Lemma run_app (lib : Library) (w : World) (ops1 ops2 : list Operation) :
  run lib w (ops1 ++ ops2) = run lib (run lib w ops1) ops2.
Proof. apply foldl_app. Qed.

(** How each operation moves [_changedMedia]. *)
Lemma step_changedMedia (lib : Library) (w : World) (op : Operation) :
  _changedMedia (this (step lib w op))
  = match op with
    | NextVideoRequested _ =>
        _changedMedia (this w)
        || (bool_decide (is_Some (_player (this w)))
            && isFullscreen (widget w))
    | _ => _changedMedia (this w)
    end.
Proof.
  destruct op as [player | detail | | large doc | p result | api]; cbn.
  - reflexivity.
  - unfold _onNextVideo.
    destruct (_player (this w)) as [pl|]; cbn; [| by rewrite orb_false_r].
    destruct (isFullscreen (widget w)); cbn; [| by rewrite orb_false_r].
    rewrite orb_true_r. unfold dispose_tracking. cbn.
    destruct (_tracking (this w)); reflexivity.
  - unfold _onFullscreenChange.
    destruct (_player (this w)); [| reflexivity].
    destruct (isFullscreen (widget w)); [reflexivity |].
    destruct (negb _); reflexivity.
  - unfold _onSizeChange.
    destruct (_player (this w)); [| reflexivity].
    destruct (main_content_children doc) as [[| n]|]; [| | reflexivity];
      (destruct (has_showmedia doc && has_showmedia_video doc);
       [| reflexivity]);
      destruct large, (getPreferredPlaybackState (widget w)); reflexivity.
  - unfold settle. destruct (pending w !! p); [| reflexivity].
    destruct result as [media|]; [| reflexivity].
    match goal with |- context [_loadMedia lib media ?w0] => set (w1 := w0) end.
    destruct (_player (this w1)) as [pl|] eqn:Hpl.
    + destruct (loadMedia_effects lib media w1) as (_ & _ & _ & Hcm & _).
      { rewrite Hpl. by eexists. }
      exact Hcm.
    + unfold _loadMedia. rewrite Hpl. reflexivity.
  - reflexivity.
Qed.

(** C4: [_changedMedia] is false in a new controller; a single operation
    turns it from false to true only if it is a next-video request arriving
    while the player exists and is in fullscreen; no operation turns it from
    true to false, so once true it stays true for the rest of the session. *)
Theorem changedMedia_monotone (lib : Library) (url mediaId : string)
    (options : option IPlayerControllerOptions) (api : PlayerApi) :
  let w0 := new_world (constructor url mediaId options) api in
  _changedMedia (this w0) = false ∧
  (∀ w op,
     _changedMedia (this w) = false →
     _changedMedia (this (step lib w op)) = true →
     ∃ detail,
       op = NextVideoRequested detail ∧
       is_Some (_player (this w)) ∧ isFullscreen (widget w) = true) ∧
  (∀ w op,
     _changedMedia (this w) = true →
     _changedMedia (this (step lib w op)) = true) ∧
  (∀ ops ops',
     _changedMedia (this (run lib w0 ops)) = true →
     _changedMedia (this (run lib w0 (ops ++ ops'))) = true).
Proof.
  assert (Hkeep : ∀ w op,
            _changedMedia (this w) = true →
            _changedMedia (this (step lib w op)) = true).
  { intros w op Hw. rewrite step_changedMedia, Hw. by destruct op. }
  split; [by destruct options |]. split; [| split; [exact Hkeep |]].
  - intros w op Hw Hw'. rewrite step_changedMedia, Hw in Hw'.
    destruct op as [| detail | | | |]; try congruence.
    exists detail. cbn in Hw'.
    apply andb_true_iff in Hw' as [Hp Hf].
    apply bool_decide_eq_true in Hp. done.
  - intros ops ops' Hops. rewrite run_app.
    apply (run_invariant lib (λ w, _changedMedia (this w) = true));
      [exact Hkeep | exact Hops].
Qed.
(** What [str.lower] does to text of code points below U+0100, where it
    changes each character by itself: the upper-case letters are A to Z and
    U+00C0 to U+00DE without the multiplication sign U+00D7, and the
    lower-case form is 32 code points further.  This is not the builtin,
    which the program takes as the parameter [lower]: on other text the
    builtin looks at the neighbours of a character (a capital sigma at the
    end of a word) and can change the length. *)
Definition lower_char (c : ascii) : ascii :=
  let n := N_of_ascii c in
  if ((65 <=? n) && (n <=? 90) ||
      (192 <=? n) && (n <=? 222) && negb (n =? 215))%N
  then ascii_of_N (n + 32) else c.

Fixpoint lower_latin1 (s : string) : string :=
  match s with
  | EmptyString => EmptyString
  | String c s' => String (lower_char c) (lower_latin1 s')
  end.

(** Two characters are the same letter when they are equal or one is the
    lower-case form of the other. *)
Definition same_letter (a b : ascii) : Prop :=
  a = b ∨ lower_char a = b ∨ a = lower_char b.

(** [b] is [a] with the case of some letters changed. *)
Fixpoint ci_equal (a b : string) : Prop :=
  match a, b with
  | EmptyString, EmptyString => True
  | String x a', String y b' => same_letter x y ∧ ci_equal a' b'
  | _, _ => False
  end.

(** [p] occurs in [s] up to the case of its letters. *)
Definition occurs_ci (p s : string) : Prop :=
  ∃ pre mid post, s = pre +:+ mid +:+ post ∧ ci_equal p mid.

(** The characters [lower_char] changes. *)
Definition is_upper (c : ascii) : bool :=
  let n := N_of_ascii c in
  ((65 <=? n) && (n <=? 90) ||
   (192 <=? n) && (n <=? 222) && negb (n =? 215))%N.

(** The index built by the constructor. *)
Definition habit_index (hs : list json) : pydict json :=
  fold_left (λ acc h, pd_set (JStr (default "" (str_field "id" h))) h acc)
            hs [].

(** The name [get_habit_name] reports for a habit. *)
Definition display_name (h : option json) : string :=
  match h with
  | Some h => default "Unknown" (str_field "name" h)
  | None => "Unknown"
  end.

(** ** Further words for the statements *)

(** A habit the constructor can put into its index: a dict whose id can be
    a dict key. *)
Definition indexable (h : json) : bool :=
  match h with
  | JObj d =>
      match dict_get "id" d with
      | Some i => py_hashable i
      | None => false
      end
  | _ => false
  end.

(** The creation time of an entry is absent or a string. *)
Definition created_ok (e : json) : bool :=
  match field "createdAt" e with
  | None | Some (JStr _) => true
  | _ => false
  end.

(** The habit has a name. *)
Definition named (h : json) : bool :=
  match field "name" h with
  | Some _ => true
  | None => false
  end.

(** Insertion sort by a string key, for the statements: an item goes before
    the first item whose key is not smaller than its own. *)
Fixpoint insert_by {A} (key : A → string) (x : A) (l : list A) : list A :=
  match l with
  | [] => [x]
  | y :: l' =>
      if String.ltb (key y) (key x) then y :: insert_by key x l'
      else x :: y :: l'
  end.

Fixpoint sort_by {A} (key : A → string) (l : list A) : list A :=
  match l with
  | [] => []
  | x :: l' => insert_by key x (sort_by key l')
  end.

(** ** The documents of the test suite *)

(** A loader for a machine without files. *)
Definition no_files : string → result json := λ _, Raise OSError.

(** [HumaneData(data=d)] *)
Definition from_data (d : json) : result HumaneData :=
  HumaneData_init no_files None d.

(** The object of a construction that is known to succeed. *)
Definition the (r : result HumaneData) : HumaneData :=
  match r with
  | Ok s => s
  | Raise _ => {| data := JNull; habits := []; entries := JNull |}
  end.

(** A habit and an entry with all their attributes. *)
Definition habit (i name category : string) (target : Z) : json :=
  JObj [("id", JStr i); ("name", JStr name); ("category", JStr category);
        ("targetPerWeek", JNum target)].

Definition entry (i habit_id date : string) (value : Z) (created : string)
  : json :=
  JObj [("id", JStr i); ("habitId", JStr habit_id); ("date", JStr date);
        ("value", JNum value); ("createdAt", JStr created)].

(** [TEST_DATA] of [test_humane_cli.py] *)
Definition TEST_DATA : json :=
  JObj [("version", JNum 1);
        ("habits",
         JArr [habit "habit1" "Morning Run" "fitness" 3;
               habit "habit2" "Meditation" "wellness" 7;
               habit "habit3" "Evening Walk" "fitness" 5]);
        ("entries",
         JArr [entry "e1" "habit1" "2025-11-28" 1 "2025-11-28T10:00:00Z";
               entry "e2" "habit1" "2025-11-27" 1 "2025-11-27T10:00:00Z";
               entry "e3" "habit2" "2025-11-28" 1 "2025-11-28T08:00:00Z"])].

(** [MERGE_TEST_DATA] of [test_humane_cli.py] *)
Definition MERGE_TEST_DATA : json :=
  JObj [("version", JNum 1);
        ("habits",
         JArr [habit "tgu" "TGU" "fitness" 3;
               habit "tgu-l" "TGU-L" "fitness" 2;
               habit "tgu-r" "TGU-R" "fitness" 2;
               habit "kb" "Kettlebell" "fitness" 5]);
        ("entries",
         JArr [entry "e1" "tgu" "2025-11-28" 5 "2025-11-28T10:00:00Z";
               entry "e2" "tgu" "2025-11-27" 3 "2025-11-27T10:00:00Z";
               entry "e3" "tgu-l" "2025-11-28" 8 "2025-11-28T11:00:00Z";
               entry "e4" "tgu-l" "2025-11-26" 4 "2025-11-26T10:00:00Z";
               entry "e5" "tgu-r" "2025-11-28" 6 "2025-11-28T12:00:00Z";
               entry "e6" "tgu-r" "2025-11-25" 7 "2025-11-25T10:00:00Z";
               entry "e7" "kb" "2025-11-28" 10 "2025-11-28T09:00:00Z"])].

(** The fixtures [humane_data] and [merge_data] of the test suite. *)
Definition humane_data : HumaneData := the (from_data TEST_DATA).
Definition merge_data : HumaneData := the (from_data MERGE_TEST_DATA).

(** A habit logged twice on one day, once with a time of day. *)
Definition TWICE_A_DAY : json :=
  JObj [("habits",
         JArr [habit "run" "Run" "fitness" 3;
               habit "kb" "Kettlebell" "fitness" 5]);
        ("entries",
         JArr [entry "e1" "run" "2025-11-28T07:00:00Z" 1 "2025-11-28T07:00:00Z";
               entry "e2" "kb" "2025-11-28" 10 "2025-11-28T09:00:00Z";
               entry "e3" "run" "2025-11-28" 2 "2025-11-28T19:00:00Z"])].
---
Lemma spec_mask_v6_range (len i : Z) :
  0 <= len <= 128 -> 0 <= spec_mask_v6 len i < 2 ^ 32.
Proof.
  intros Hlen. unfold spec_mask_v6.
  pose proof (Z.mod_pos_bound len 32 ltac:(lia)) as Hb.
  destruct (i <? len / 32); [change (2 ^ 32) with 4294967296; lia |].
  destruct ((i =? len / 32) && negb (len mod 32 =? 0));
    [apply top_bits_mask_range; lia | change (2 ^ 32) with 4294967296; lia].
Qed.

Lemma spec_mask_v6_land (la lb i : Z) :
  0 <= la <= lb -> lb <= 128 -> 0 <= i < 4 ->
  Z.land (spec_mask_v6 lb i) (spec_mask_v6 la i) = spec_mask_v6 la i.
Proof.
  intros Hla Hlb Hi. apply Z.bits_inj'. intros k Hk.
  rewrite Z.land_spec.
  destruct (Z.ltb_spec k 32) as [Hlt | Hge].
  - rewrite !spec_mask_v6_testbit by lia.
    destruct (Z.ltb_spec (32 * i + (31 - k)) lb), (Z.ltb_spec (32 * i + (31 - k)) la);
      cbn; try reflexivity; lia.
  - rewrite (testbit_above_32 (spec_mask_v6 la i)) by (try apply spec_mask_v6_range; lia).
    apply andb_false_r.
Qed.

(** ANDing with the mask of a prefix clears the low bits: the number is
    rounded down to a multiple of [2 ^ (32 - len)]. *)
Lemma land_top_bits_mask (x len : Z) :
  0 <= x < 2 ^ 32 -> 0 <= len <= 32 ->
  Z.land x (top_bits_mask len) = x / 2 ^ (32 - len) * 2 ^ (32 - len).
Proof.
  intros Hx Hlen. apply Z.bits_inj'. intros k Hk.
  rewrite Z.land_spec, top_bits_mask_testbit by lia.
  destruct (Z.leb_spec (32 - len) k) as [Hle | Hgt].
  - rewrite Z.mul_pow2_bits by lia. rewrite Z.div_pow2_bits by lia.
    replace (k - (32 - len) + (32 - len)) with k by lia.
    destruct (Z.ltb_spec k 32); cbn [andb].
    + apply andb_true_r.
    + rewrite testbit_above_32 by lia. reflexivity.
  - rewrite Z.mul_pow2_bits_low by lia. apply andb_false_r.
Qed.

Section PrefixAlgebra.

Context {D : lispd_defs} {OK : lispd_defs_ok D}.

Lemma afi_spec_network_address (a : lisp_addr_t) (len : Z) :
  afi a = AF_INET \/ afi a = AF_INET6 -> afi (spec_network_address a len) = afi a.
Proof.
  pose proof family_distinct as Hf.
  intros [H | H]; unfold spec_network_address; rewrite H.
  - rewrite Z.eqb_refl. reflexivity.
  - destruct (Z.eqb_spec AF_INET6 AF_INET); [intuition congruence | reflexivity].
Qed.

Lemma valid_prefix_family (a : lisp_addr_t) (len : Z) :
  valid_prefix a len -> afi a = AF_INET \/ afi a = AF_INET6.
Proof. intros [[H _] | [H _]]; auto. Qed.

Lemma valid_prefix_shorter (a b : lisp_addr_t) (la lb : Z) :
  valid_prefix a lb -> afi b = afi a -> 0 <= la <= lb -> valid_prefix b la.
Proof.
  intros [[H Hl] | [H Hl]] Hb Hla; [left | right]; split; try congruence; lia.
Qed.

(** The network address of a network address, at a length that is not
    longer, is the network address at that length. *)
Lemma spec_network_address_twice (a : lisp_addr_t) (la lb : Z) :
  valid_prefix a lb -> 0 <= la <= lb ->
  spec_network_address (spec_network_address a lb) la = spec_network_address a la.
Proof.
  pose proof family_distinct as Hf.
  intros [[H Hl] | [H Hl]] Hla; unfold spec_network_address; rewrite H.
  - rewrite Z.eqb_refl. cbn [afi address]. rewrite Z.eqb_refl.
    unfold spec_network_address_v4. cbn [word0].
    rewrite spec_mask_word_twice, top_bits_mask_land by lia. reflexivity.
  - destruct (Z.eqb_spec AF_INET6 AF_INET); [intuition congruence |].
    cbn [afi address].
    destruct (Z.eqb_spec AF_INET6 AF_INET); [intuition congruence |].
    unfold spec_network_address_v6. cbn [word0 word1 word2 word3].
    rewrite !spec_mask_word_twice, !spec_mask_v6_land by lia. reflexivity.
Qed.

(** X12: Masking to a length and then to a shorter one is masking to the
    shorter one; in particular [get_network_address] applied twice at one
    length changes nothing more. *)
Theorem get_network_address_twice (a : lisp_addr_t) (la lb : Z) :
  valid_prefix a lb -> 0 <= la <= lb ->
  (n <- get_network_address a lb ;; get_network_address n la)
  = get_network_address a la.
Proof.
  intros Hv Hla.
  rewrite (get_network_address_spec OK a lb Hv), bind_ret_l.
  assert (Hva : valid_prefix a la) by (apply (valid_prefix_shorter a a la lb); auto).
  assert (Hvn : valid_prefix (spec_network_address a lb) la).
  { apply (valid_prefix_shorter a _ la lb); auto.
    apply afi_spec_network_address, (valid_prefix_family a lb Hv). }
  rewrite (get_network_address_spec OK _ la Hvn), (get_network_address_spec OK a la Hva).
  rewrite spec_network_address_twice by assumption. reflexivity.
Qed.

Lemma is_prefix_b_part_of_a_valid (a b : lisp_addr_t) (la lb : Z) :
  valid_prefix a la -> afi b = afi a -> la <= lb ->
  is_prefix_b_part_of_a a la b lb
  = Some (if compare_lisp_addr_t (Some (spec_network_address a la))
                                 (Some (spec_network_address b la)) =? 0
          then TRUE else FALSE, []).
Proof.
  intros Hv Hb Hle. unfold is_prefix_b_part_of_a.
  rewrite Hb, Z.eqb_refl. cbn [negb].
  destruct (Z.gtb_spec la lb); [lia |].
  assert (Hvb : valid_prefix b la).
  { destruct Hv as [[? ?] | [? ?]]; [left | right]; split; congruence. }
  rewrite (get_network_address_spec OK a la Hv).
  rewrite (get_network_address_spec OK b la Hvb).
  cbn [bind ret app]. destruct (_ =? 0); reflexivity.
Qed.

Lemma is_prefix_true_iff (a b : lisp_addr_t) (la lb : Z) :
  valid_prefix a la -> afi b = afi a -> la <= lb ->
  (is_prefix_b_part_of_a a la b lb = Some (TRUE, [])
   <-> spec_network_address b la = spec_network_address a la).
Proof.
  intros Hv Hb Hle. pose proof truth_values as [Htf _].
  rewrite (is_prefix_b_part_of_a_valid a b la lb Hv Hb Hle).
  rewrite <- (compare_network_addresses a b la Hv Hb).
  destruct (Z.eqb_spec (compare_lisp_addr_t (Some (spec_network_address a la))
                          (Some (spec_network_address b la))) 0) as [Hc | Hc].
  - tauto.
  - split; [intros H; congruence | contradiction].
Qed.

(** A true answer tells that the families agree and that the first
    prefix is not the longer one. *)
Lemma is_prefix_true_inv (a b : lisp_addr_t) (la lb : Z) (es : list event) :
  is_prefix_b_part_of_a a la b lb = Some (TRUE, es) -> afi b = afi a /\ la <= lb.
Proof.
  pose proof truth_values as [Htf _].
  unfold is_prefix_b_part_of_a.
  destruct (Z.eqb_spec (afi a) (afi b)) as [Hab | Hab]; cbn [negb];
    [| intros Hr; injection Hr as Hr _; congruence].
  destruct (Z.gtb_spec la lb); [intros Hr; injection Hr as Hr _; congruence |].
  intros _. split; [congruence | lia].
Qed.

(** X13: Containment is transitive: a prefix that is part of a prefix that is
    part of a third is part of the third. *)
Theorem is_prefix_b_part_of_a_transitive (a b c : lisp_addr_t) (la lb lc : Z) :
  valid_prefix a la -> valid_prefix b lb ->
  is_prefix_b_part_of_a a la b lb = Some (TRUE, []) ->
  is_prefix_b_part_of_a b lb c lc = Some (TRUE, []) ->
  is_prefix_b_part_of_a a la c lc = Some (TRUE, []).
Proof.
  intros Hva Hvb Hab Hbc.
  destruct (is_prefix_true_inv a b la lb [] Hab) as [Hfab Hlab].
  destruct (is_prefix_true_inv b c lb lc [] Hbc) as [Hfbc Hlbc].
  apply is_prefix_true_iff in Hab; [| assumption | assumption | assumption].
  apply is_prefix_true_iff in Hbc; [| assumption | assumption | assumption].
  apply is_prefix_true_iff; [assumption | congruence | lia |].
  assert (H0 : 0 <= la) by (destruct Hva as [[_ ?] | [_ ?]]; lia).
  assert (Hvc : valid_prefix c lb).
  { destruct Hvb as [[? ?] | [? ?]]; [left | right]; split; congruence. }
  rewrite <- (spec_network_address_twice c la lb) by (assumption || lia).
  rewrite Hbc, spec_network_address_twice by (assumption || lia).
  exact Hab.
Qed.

Task description
Say how many lines of the data hold the string "JStr". Reply with the number alone.

The completed task
5